TO DO: Locate the line that contains "([str] methods, [int()], [float()], [datetime.strptime], JSON" in the entries below, then repeat it and every following line through the line that contains "- A Python [float]", exactly, and no others.
(GIVEN RECORDS)
(** * Real-Time-Data-Checker: session resolution, snapshot decoding and
      price reconciliation

    A shallow embedding of the three Python programs of the repository

    - [TAQ_Checker_ShenzhenReal.py]  (class [SZSEOfficialDataFetcher]),
    - [Shenzhen_Real_Time_Final.py]  (class [SZSEDataFetcher]),
    - [Real_Time_ShenZhen2.py]       (class [SZSEDataFetcher], second copy),

    together with the parts of the Python runtime they call
    ([str] methods, [int()], [float()], [datetime.strptime], JSON values).

    Conventions.
    - Text is a [string]: a sequence of 8-bit characters.  Characters above
      127 are ordinary characters (neither white space nor digits), except
      in what is read at a prompt.
    - A Python [float] is an IEEE-754 binary64 number, represented by
      [spec_float] with precision 53 and maximal exponent 1024; all
      arithmetic rounds to nearest, ties to even.
    - A computation that may raise is a value of [py A]; [None] results of
      the program are [option]s.
    - The wall clock and the network are explicit parameters. *)

From Stdlib Require Import ZArith List String Ascii Bool Lia SpecFloat.
Import ListNotations.

Local Open Scope string_scope.
Local Open Scope Z_scope.

(* ================================================================== *)
(** * Python runtime                                                    *)
(* ================================================================== *)

Module Py.

(** ** Exceptions *)

Inductive exn : Type :=
| ValueError
| TypeError
| IndexError
| OverflowError
| AttributeError.

Inductive py (A : Type) : Type :=
| Ok (a : A)
| Raise (e : exn).

Arguments Ok {A} a.
Arguments Raise {A} e.

Definition bind {A B : Type} (m : py A) (k : A -> py B) : py B :=
  match m with
  | Ok a => k a
  | Raise e => Raise e
  end.

Notation "x <- m ;; k" := (bind m (fun x => k))
  (at level 61, m at next level, right associativity).

(** [try: m  except ValueError: h] *)
Definition except_ValueError {A : Type} (m : py A) (h : py A) : py A :=
  match m with
  | Raise ValueError => h
  | _ => m
  end.

(** [try: m  except Exception: return None] for a body that returns a
    dictionary. *)
Definition except_Exception {A : Type} (m : py (option A)) : option A :=
  match m with
  | Ok r => r
  | Raise _ => None
  end.

(** ** Characters and [str] methods *)

Definition code (c : ascii) : Z := Z.of_N (N_of_ascii c).

Definition is_digit (c : ascii) : bool := (48 <=? code c) && (code c <=? 57).

Definition digit_value (c : ascii) : Z := code c - 48.

(** [str.isspace] on one character: TAB, LF, VT, FF, CR, the four
    separators FS, GS, RS, US and the blank. *)
Definition isspace (c : ascii) : bool :=
  let n := code c in
  ((9 <=? n) && (n <=? 13)) || ((28 <=? n) && (n <=? 32)).

(** The C-level test [Py_ISSPACE] that [int()] and [float()] use. *)
Definition Py_ISSPACE (c : ascii) : bool :=
  let n := code c in
  ((9 <=? n) && (n <=? 13)) || (n =? 32).

Definition is_empty (s : string) : bool :=
  match s with
  | EmptyString => true
  | String _ _ => false
  end.

Fixpoint lstrip_by (sp : ascii -> bool) (s : string) : string :=
  match s with
  | EmptyString => EmptyString
  | String c s' => if sp c then lstrip_by sp s' else s
  end.

Fixpoint rstrip_by (sp : ascii -> bool) (s : string) : string :=
  match s with
  | EmptyString => EmptyString
  | String c s' =>
      let r := rstrip_by sp s' in
      if sp c && is_empty r then EmptyString else String c r
  end.

Definition strip_by (sp : ascii -> bool) (s : string) : string :=
  rstrip_by sp (lstrip_by sp s).

(** [s.strip()] *)
Definition strip (s : string) : string := strip_by isspace s.

(** [s.startswith(p)] *)
Definition startswith (s p : string) : bool := String.prefix p s.

(** [sub in s] for two strings *)
Fixpoint contains (sub s : string) : bool :=
  String.prefix sub s ||
  match s with
  | EmptyString => false
  | String _ s' => contains sub s'
  end.

(** [s.split(sep)] for a one-character separator *)
Fixpoint split (sep : ascii) (s : string) : list string :=
  match s with
  | EmptyString => [EmptyString]
  | String c s' =>
      if Ascii.eqb c sep then EmptyString :: split sep s'
      else match split sep s' with
           | h :: t => String c h :: t
           | [] => [String c EmptyString]
           end
  end.

(** [s.replace(c, '')] for a one-character [c] *)
Fixpoint remove_char (c : ascii) (s : string) : string :=
  match s with
  | EmptyString => EmptyString
  | String d s' =>
      if Ascii.eqb d c then remove_char c s' else String d (remove_char c s')
  end.

Fixpoint repeat_char (c : ascii) (n : nat) : string :=
  match n with
  | O => EmptyString
  | S n' => String c (repeat_char c n')
  end.

(** [s.zfill(width)]: zeros go after a leading sign. *)
Definition zfill (s : string) (width : nat) : string :=
  let pad := repeat_char "0"%char (width - String.length s) in
  match s with
  | String c s' =>
      if Ascii.eqb c "+"%char || Ascii.eqb c "-"%char
      then String c (pad ++ s')
      else pad ++ s
  | EmptyString => pad
  end.

Definition dquote : ascii := "034"%char.

(** [re.search] with the pattern of one double-quoted group without
    double quotes inside: the text between the first double quote and the
    next one; no match unless there are two. *)
Fixpoint until_quote (s : string) : option string :=
  match s with
  | EmptyString => None
  | String c s' =>
      if Ascii.eqb c dquote then Some EmptyString
      else match until_quote s' with
           | Some g => Some (String c g)
           | None => None
           end
  end.

Fixpoint search_quoted (s : string) : option string :=
  match s with
  | EmptyString => None
  | String c s' =>
      if Ascii.eqb c dquote then until_quote s' else search_quoted s'
  end.

(** [data_parts[i]] *)
Definition getitem (l : list string) (i : nat) : py string :=
  match nth_error l i with
  | Some x => Ok x
  | None => Raise IndexError
  end.

(** ** [int()] and [float()] on text *)

Definition underscore : ascii := "_"%char.

(** Underscores in numeric text are accepted only between two digits; the
    runtime checks this on the whole text and then drops them. *)
Fixpoint remove_underscores_from (prev : ascii) (s : string) : option string :=
  match s with
  | EmptyString => if Ascii.eqb prev underscore then None else Some EmptyString
  | String c s' =>
      if Ascii.eqb c underscore then
        if is_digit prev then remove_underscores_from c s' else None
      else if Ascii.eqb prev underscore && negb (is_digit c) then None
      else option_map (String c) (remove_underscores_from c s')
  end.

Definition remove_underscores (s : string) : option string :=
  remove_underscores_from Ascii.zero s.

(** Longest run of decimal digits at the front of [s]: the value it adds
    to [acc], the number of digits, and the rest of the text. *)
Fixpoint take_digits (s : string) (acc : Z) (n : Z) : Z * Z * string :=
  match s with
  | String c s' =>
      if is_digit c then take_digits s' (10 * acc + digit_value c) (n + 1)
      else (acc, n, s)
  | EmptyString => (acc, n, s)
  end.

Definition parse_sign (s : string) : bool * string :=
  match s with
  | String c s' =>
      if Ascii.eqb c "-"%char then (true, s')
      else if Ascii.eqb c "+"%char then (false, s')
      else (false, s)
  | EmptyString => (false, s)
  end.

(** [int(s)] in base 10 *)
Definition int_of_string (s : string) : py Z :=
  match remove_underscores s with
  | None => Raise ValueError
  | Some s1 =>
      let '(neg, body) := parse_sign (strip_by Py_ISSPACE s1) in
      let '(v, n, rest) := take_digits body 0 0 in
      if (n =? 0) || negb (is_empty rest) then Raise ValueError
      else Ok (if neg then - v else v)
  end.

(** Binary64. *)
Definition prec : Z := 53.
Definition emax : Z := 1024.

Definition float := spec_float.

Definition fzero : float := S754_zero false.
Definition fone : float := S754_finite false 4503599627370496 (-52).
(End GIVEN RECORDS)
COMPLETED TASK:
    ([str] methods, [int()], [float()], [datetime.strptime], JSON values).

    Conventions.
    - Text is a [string]: a sequence of 8-bit characters.  Characters above
      127 are ordinary characters (neither white space nor digits), except
      in what is read at a prompt.
    - A Python [float] is an IEEE-754 binary64 number, represented by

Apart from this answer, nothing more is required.